As Bandeiras e a Batalha de M'BORORÉ

Para entender melhor a Batalha M'Bororé ocorrida entre 11 e 18 de março de 1641, no rio Uruguai, é preciso que voltemos no tempo. Aconteceu no local denominado Penhasco M’Bororé, junto ao Porto Vera Cruz, no município de Panambi, na Província de Missiones, na Argentina, onde os nativos guaranis aniquilaram os Bandeirantes que eram “caçadores de índios”. As Bandeiras caracterizavam-se por expedições, incursões, de caráter particular que, formalmente, não tinham o apoio das autoridades portuguesas.  A finalidade das Bandeiras era a exploração de território em busca de ouro, prata, pedras preciosas e apresamentos de índios.
Os Bandeirantes paulistas, organizados em grupos, avançavam e palmilhavam terras desconhecidas por enormes distâncias, enfrentando as intempéries do tempo e as agruras da época onde o Brasil deve a eles, num aspecto, a própria extensão territorial brasileira, pois eles foram “semeadores” de vilarejos que depois se tornaram cidades. Mas, por outro lado, eles foram verdadeiros predadores da vida humana, em especial aos índios. Detectada a aldeia a ser atacada, no acampamento, por parte do bando armado dos Bandeirantes, havia sempre um preparo de afiação de facas, alfanges (sabre curto), machetes (facões), lanças, porretes, outras armas da época, laços e correntes.
Os ataques, verdadeiro espetáculo de horror e que costumeiramente eram feitos de surpresa, onde impetrava-se o terror e a matança, principalmente às crianças, velhos, indefesos e, inclusive, queimava-se gente viva além de alguns aproveitadores nos estupros.
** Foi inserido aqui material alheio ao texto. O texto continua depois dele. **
(* ===== verification/TrieCommit.v ===== *)
(** * Committing a trie

    [commit] writes the tree that the arena stands for: every node that is not
    short is inserted under its hash once per position, the nodes on the death
    row lose one reference, and the root becomes the hash of the whole tree. *)
From stdpp Require Import base list numbers gmap gmultiset.
From S2P Require Import Prelude RlpStream RlpEncoding RlpDecode RlpViews RlpImpls RlpCodecs Account AccountCodec Nibbles HashDb Trie TrieNode TrieDb.
From S2P Require Import TrieDbMut TrieRep TrieSteps.

(** ** Encodings *)
Lemma building_hash n its s h :
  in_u 256 h -> building n its s -> len its < n -> n < 2 ^ 64 -> len (concat (map rlp_enc (its ++ [Data (Z_to_be 32 h)]))) < 2 ^ 32 ->
  exists s', append_hash s h = Ok s' /\ building n (its ++ [Data (Z_to_be 32 h)]) s'.
Proof.
  intros Hh Hb Hn Hn64 Hl. unfold append_hash. rewrite (append_push h256_Encodable h (Z_to_be 32 h) s) by (by rewrite ?len_Z_to_be || intros; reflexivity).
  by apply building_push.
Qed.

Section commit.
Context {DB : Type} {H : HashStore DB} (keccak : bytes -> Z) {L : HashStoreLaws DB H keccak} (known : bytes -> Prop).
Context (Hh : hash_ok keccak known).

Abbreviation rep_h := (rep_h keccak known).
Abbreviation rep_n := (rep_n keccak known).
Abbreviation rep_c := (rep_c keccak known).
Abbreviation enc := (enc keccak).
Abbreviation ref := (ref keccak).
Abbreviation hashed := (hashed keccak).
Abbreviation below := (below keccak).
Abbreviation nodes := (nodes keccak).
Abbreviation keys_of := (keys_of keccak).
Abbreviation db_ok := (db_ok keccak known).
Implicit Types s : TrieDBMut DB.

Lemma enc_not_null t : wfn t -> enc t <> NULL_RLP.
Proof.
  assert (forall l, rlp_enc (List l) <> NULL_RLP) as Hl.
  { intros l. cbn [rlp_enc]. unfold header, NULL_RLP. pose proof (len_nonneg (concat (map rlp_enc l))). case_match; cbn; intros [=]; b2p; [lia|].
    assert (0 <= byte_len (len (concat (map rlp_enc l)))); [|lia]. unfold byte_len. case_match; [done|].
    pose proof (Z.div_pos (Z.log2 (len (concat (map rlp_enc l)))) 8 (Z.log2_nonneg _) ltac:(lia)). lia. }
  destruct t; [done|intros _; apply Hl..].
Qed.

(** ** Reference counts *)

(** There is room for [k] more references. *)
Definition room (d : DB) (k : Z) : Prop := forall x, x <> KECCAK_NULL_RLP -> hdb_refs d x + k <= 2 ^ 31 - 1.

(** The nodes [l] were added, in exchange for the references [N]. *)
Definition counts (d d' : DB) (N : gmultiset Z) (l : list bytes) : Prop :=
  forall x, x <> KECCAK_NULL_RLP -> hdb_refs d' x = hdb_refs d x + Z.of_nat (multiplicity x (keys_of l)) - Z.of_nat (multiplicity x N).

Lemma multiplicity_keys_le l x : (multiplicity x (keys_of l) <= length l)%nat.
Proof.
  induction l as [|b l IH]; [unfold TrieRep.keys_of; cbn [map list_to_set_disj]; rewrite multiplicity_empty; lia|].
  rewrite keys_of_cons, multiplicity_disj_union, multiplicity_singleton. cbn [length]. case_decide; lia.
Qed.

Lemma room_counts d d' N l k : room d (len l + k) -> counts d d' N l -> room d' k.
Proof. intros Hr Hc x Hx. rewrite (Hc x Hx). specialize (Hr x Hx). pose proof (multiplicity_keys_le l x). unfold len in Hr. lia. Qed.

Lemma room_le d k k' : room d k -> k' <= k -> room d k'.
Proof. intros Hr Hk x Hx. specialize (Hr x Hx). lia. Qed.

Lemma counts_refl d N l : N = keys_of l -> counts d d N l.
Proof. intros -> x _. lia. Qed.

Lemma counts_app d1 d2 d3 N1 N2 l1 l2 : counts d1 d2 N1 l1 -> counts d2 d3 N2 l2 -> counts d1 d3 (N1 ⊎ N2) (l1 ++ l2).
Proof.
  intros H1 H2 x Hx. rewrite (H2 x Hx), (H1 x Hx), keys_of_app, !multiplicity_disj_union. lia.
Qed.

Lemma insert_counts d b : db_ok d -> known b -> b <> NULL_RLP -> room d 1 ->
  exists d', hdb_insert d b = Ok (keccak b, d') /\ db_ok d' /\ counts d d' ∅ [b].
Proof.
  intros [Hd Hk] Hb Hn Hr. assert (keccak b <> KECCAK_NULL_RLP) as Hbn.
  { intros He. apply Hn. apply (ho_inj _ _ Hh); [done|apply (ho_known _ _ Hh)|]. by rewrite (ho_null _ _ Hh). }
  specialize (Hr _ Hbn). destruct (hl_insert d b Hd Hn ltac:(lia)) as (d' & Hi & Hd' & Hrf & Hg). exists d'. split_and!; [done| |].
  - split; [done|]. intros h v Hv. destruct (Hg h v Hv) as [->|Hv']; [done|]. by eapply Hk.
  - intros x Hx. rewrite Hrf, keys_of_cons, multiplicity_disj_union, multiplicity_singleton, multiplicity_empty.
    change (keys_of []) with (∅ : gmultiset Z). rewrite multiplicity_empty. case_decide as Hxe; [subst; rewrite Z.eqb_refl; lia|].
    rewrite (proj2 (Z.eqb_neq _ _)) by done. lia.
Qed.

(** ** Writing nodes *)
Record written s s' (m σf : gmap nat Stored) (N : gmultiset Z) (l : list bytes) : Prop := {
  wr_holds : exists g, g ⊆ m /\ holds s' (g ∪ σf);
  wr_root : tm_root s' = tm_root s;
  wr_handle : tm_root_handle s' = tm_root_handle s;
  wr_death : death_row s' = death_row s;
  wr_db : db_ok (tm_db s');
  wr_counts : counts (tm_db s) (tm_db s') N l;
}.

Record writable s (m σf : gmap nat Stored) (l : list bytes) : Prop := {
  wa_disj : m ##ₘ σf;
  wa_holds : holds s (m ∪ σf);
  wa_db : db_ok (tm_db s);
  wa_known : Forall known l;
  wa_room : room (tm_db s) (len l);
}.

Lemma written_nothing s m σf N l : writable s m σf l -> N = keys_of l -> written s s m σf N l.
Proof. intros [] ->. split; try done; [by exists m|by apply counts_refl]. Qed.

(** One part after the other. *)
Lemma written_app s1 s2 s3 m1 m2 σf N1 N2 l1 l2 g :
  m1 ##ₘ m2 -> g ⊆ m1 -> written s1 s2 m1 (m2 ∪ σf) N1 l1 -> written s2 s3 m2 (g ∪ σf) N2 l2 -> written s1 s3 (m1 ∪ m2) σf (N1 ⊎ N2) (l1 ++ l2).
Proof.
  intros Hd Hg [] []. split; [|congruence|congruence|congruence|done|by eapply counts_app].
  destruct wr_holds1 as (g' & Hg' & Hho). exists (g' ∪ g). split; [|by rewrite <-map_union_assoc].
    apply map_union_least; [etrans; [exact Hg'|by apply map_union_subseteq_r]|etrans; [exact Hg|apply map_union_subseteq_l]].
Qed.

Lemma writable_first s m1 m2 σf l1 l2 : m1 ##ₘ m2 -> writable s (m1 ∪ m2) σf (l1 ++ l2) -> writable s m1 (m2 ∪ σf) l1.
Proof.
  intros Hd []. apply map_disjoint_union_l in wa_disj0 as [? ?]. apply Forall_app in wa_known0 as [? _]. split; try done.
  - by apply map_disjoint_union_r.
  - by rewrite map_union_assoc.
  - eapply room_le; [done|]. rewrite len_app. pose proof (len_nonneg l2). lia.
Qed.

Lemma writable_second s s2 m1 m2 σf N l1 l2 : m1 ##ₘ m2 -> writable s (m1 ∪ m2) σf (l1 ++ l2) -> written s s2 m1 (m2 ∪ σf) N l1 ->
  exists g, g ⊆ m1 /\ writable s2 m2 (g ∪ σf) l2.
Proof.
  intros Hd [] []. destruct wr_holds0 as (g & Hg & Hho). exists g. split; [done|]. apply map_disjoint_union_l in wa_disj0 as [Hd1 Hd2].
  apply Forall_app in wa_known0 as [_ ?]. assert (g ##ₘ m2) by (by eapply map_disjoint_weaken_l).
  split; try done.
  - apply map_disjoint_union_r. split; [done|done].
  - rewrite map_union_assoc, (map_union_comm m2 g), <-map_union_assoc by done. done.
  - eapply room_counts; [|done]. by rewrite len_app in wa_room0.
Qed.

(** [commit_node] appends the reference to a tree. *)
Definition commits (fuel : nat) : Prop := forall s m σf N h t n its rest st,
  writable s m σf (nodes t) -> rep_h false m N h t -> wfn t -> content_ok (tget t) -> (size m < fuel)%nat ->
  building n its st -> n = len (its ++ ref t :: rest) -> n < 2 ^ 64 -> item_ok (List (its ++ ref t :: rest)) ->
  exists st' s', commit_node fuel h st s = Ok (st', s') /\ building n (its ++ [ref t]) st' /\ written s s' m σf N (nodes t).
Para a carga desses bárbaros sanguinários, procuravam amarrar e acorrentar o maior número possível de índios que eram chamados de “peças” que, aprisionados, formavam hordas (pequenas multidões). Eram levados em triste e penosa marcha de quase 1500 km, por mais de dois meses, a pé e muitas vezes sob os açoites dos chicotes, maus tratos diversos e violência moral. Posteriormente, eram vendidos ou usados como escravos nas lavouras na vila de São Paulo, este um celeiro do Brasil colonial.
Nessa época a própria manutenção da subsistência não era nada fácil. Eles carregavam uma espécie de pasta amarelada de mandioca, que era a farinha de guerra onde, às vezes, mofava e juntava até baratas. Comia-se caça quase de tudo, desde veados, pacas, cotias, tatus até macacos, larvas, cobras, sapos, formigas e lagartos. A dieta era completada, quando possível, com pinhões e outras frutas silvestres. Nessa aventura alguns morriam de inanição (enfraquecimento por falta de alimentos).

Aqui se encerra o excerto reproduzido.